(* ===== verification/Store.v ===== *)
(** * The gateway store ([internal/store])

    The store keeps gateways and routes in a [Backend] as serialized records,
    binds routes to gateways whenever one of them changes, and then syncs the
    affected gateways and statuses.  It is written against the interfaces of
    [interfaces.go], which are classes here: [Backend] (implemented by
    [memoryBackend]), [Marshaler], [Binder], [SyncAdapters] and
    [StatusUpdaters].

    Gateways and routes are pointers in the code: binding mutates them while
    they sit in slices and in the maps of modified objects.  The loops below
    keep the slices as the store of these objects and the maps as indexes
    into them, so that what is persisted is the final state of an object.

    The store's mutex makes every operation atomic.  Within an operation the
    goroutines of a [multierror.Group] run in an arbitrary order, the class
    [Scheduler]; a panic is [None]. *)

From S2P Require Import Prelude Errors Core GatewayClient K8s Status State Resolver Converter Objects Binder ClassConfig.

(** ** Interfaces ([interfaces.go]) *)

(** Gateways [G] and routes [R] as the store sees them ([CanFetchSecrets] is
    only called by the SDS server, see [Sds]). *)
Class StoreObjects (G R : Type) : Type := {
  gateway_ID : G → GatewayID;
  gateway_Resolve : G → option ResolvedGateway;
  route_ID : R → string
}.

Class Marshaler (G R D : Type) : Type := {
  UnmarshalRoute : D → result R;
  MarshalRoute : R → result D;
  UnmarshalGateway : D → result G;
  MarshalGateway : G → result D
}.

(** Binding mutates both objects and reports whether it modified anything. *)
Class Binders (G R : Type) : Type := {
  binder_Bind : G → R → option (G * R * bool);
  binder_Unbind : G → R → option (G * R * bool)
}.

Record GatewayRecord (D : Type) : Type := mkGatewayRecord { grec_ID : GatewayID; grec_Data : D }.
Record RouteRecord (D : Type) : Type := mkRouteRecord { rrec_ID : string; rrec_Data : D }.
Arguments mkGatewayRecord {D} _ _.
Arguments grec_ID {D} _.
Arguments grec_Data {D} _.
Arguments mkRouteRecord {D} _ _.
Arguments rrec_ID {D} _.
Arguments rrec_Data {D} _.

Class Backend (B D : Type) : Type := {
  backend_GetGateway : B → GatewayID → result D;
  backend_ListGateways : B → result (list D);
  backend_DeleteGateway : B → GatewayID → B * option error;
  backend_UpsertGateways : B → list (GatewayRecord D) → B * option error;
  backend_GetRoute : B → string → result D;
  backend_ListRoutes : B → result (list D);
  backend_DeleteRoute : B → string → B * option error;
  backend_UpsertRoutes : B → list (RouteRecord D) → B * option error
}.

_ASSIGNMENT_. Could you copy out every line in the listing where the word "GatewayID" appears?

_OUTPUT FOR THIS EXERCISE_.
  gateway_ID : G → GatewayID;
Record GatewayRecord (D : Type) : Type := mkGatewayRecord { grec_ID : GatewayID; grec_Data : D }.
  backend_GetGateway : B → GatewayID → result D;
  backend_DeleteGateway : B → GatewayID → B * option error;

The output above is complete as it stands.